**AIM OF THE TASK**: Work out how many lines in the data below contain "varNames", and state that count with nothing added.

**DATASET EXCERPTS**:
● ● ● ● ● ● ●

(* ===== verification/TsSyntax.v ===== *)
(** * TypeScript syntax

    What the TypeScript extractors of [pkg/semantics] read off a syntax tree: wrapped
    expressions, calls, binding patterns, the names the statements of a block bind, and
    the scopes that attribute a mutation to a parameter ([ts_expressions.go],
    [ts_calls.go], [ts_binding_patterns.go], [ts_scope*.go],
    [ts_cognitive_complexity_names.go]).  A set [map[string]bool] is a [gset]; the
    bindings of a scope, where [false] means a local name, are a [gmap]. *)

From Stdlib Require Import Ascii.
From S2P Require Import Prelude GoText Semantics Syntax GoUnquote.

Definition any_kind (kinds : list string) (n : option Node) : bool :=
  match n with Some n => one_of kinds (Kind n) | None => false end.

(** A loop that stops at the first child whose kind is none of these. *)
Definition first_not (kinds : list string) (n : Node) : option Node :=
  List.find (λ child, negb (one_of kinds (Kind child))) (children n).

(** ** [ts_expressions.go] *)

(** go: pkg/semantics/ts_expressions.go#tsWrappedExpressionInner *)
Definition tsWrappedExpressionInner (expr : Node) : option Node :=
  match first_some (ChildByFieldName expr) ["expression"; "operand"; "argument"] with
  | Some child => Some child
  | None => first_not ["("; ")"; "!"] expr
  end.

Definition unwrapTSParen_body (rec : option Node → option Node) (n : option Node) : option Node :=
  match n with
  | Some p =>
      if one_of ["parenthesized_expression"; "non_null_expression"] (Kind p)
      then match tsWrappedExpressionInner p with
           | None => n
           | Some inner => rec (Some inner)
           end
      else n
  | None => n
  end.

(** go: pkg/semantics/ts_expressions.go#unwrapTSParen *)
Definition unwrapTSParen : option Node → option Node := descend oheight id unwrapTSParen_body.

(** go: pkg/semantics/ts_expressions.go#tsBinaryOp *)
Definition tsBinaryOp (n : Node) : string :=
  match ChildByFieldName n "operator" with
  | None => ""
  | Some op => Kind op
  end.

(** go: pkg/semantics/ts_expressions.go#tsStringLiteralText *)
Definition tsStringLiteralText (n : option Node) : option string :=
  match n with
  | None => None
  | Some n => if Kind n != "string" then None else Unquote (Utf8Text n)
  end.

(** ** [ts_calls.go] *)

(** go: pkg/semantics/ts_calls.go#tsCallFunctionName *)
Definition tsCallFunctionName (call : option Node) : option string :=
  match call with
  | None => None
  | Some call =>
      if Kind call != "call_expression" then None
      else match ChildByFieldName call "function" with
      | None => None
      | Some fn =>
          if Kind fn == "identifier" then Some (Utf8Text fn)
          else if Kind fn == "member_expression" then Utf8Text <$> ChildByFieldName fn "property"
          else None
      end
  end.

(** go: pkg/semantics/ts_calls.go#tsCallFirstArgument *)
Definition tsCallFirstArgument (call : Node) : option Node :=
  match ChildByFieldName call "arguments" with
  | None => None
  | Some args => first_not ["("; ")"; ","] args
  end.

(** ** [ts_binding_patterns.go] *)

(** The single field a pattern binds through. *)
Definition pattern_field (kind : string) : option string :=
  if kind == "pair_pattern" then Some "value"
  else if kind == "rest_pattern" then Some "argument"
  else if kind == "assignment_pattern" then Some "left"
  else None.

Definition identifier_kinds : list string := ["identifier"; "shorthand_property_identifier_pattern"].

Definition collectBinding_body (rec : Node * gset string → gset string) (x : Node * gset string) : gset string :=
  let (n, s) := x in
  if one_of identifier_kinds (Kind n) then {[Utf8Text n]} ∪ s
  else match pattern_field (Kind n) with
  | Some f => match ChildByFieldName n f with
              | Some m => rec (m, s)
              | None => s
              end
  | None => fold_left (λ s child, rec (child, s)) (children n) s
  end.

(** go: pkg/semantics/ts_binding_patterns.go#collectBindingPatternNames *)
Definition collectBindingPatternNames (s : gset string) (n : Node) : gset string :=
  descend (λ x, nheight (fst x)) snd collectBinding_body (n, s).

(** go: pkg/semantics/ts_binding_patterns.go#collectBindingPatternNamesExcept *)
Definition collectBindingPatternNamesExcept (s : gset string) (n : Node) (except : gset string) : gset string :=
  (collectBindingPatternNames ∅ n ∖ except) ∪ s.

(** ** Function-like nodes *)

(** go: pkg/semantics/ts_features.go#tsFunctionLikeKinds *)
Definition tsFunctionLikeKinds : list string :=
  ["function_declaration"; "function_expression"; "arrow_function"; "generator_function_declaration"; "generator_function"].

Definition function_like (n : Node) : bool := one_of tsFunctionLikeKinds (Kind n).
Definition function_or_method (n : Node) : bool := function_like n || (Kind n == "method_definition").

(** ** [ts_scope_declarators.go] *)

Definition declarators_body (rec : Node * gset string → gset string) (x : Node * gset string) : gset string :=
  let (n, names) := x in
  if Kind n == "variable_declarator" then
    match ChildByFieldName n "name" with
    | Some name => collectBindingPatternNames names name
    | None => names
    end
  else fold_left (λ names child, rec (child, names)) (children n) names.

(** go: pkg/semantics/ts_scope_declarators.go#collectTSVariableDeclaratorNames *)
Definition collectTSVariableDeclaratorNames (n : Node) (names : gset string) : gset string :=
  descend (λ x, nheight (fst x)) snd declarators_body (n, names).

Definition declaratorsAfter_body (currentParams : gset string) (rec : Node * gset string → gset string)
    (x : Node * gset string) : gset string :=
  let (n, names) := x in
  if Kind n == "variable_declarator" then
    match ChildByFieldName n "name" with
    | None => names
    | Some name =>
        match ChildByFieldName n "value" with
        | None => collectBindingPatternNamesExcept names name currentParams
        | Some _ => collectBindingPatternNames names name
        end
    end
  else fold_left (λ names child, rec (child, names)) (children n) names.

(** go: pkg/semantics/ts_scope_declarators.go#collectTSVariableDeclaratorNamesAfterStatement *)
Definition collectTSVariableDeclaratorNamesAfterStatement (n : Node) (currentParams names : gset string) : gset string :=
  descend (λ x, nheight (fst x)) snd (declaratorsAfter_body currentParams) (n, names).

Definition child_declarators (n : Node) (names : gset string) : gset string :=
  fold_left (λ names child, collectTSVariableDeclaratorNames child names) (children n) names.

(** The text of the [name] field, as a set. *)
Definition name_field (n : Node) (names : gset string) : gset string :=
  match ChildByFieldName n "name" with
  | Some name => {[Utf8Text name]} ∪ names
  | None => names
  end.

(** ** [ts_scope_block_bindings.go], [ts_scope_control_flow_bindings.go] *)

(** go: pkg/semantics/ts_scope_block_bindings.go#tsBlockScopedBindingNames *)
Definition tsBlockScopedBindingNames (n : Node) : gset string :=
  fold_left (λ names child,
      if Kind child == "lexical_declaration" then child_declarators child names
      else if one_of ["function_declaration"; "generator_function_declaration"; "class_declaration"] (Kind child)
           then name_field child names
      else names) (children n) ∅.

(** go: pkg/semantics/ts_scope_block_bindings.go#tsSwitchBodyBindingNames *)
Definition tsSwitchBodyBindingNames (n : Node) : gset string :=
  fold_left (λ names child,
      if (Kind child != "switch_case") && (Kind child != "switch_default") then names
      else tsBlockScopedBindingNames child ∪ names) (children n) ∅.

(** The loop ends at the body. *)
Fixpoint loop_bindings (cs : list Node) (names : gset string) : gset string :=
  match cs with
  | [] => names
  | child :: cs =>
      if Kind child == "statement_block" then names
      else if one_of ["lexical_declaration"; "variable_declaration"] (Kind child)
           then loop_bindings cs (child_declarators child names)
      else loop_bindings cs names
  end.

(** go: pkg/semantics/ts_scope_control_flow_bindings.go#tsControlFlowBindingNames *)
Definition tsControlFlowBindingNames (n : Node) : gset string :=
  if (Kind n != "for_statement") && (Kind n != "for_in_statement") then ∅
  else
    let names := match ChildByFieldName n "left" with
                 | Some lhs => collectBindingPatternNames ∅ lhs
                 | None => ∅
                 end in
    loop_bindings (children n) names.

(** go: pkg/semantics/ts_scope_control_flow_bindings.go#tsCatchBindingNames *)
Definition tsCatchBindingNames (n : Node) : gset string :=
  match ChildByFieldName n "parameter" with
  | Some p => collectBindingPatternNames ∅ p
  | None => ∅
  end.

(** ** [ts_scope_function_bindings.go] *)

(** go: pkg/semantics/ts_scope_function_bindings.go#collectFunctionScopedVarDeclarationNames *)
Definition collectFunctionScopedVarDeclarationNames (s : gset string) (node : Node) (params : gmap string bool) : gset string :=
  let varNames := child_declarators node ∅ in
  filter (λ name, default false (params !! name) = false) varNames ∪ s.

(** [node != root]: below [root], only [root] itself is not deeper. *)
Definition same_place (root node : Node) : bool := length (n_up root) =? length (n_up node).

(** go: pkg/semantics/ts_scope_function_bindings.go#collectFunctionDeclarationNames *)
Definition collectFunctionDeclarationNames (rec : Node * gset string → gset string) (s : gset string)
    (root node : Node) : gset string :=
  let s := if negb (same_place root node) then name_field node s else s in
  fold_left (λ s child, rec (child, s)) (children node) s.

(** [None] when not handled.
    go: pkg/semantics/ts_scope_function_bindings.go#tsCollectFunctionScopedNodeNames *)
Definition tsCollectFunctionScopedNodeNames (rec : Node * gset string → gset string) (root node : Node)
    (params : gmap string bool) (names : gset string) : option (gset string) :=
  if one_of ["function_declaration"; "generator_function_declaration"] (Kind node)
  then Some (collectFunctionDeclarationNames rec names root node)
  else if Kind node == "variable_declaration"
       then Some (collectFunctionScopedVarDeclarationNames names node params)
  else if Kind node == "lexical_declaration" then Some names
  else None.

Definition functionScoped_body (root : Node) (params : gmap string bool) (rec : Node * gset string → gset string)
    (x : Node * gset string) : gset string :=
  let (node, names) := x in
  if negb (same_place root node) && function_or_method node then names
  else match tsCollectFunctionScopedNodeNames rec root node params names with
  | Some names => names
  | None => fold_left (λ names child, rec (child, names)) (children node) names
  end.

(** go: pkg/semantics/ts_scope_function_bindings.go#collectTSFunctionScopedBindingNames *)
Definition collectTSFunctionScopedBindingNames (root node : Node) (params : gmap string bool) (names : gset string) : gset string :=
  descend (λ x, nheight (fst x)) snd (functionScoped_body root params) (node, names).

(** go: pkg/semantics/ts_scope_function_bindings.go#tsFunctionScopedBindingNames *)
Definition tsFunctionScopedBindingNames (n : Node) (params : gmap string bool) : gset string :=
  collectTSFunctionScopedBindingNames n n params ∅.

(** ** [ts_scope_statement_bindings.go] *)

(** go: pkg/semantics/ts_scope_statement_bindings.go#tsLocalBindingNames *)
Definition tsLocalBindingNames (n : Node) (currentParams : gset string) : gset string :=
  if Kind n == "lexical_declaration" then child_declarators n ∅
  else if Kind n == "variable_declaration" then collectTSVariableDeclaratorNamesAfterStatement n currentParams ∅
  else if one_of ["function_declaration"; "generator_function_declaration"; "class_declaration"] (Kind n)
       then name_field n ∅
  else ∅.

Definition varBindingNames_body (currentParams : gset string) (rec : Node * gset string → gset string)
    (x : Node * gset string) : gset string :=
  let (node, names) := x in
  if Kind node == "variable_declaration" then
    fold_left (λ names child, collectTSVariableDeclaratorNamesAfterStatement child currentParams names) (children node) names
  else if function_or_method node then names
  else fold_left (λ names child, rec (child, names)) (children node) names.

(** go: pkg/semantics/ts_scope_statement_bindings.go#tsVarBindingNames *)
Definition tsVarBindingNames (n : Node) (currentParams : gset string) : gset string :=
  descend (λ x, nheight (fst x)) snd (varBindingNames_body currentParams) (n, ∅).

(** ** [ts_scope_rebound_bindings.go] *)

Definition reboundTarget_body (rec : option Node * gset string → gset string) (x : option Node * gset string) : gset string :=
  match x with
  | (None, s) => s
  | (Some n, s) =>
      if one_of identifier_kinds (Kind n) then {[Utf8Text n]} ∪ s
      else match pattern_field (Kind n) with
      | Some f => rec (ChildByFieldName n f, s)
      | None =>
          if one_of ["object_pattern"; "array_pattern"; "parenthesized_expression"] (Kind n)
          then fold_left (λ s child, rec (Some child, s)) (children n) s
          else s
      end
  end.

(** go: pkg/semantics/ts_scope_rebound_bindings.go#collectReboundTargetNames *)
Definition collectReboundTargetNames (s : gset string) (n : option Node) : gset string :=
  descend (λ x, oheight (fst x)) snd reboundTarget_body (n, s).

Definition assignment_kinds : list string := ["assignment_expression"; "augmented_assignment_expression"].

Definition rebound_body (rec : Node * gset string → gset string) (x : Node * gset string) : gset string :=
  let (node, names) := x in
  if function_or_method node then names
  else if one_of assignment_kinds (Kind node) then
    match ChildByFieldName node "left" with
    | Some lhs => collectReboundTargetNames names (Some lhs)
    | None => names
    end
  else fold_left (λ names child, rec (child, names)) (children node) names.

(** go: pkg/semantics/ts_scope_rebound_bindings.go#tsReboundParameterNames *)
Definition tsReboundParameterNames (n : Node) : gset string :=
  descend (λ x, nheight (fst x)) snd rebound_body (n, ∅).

● ● ● ● ● ● ●

**SOLUTION BELOW**: 2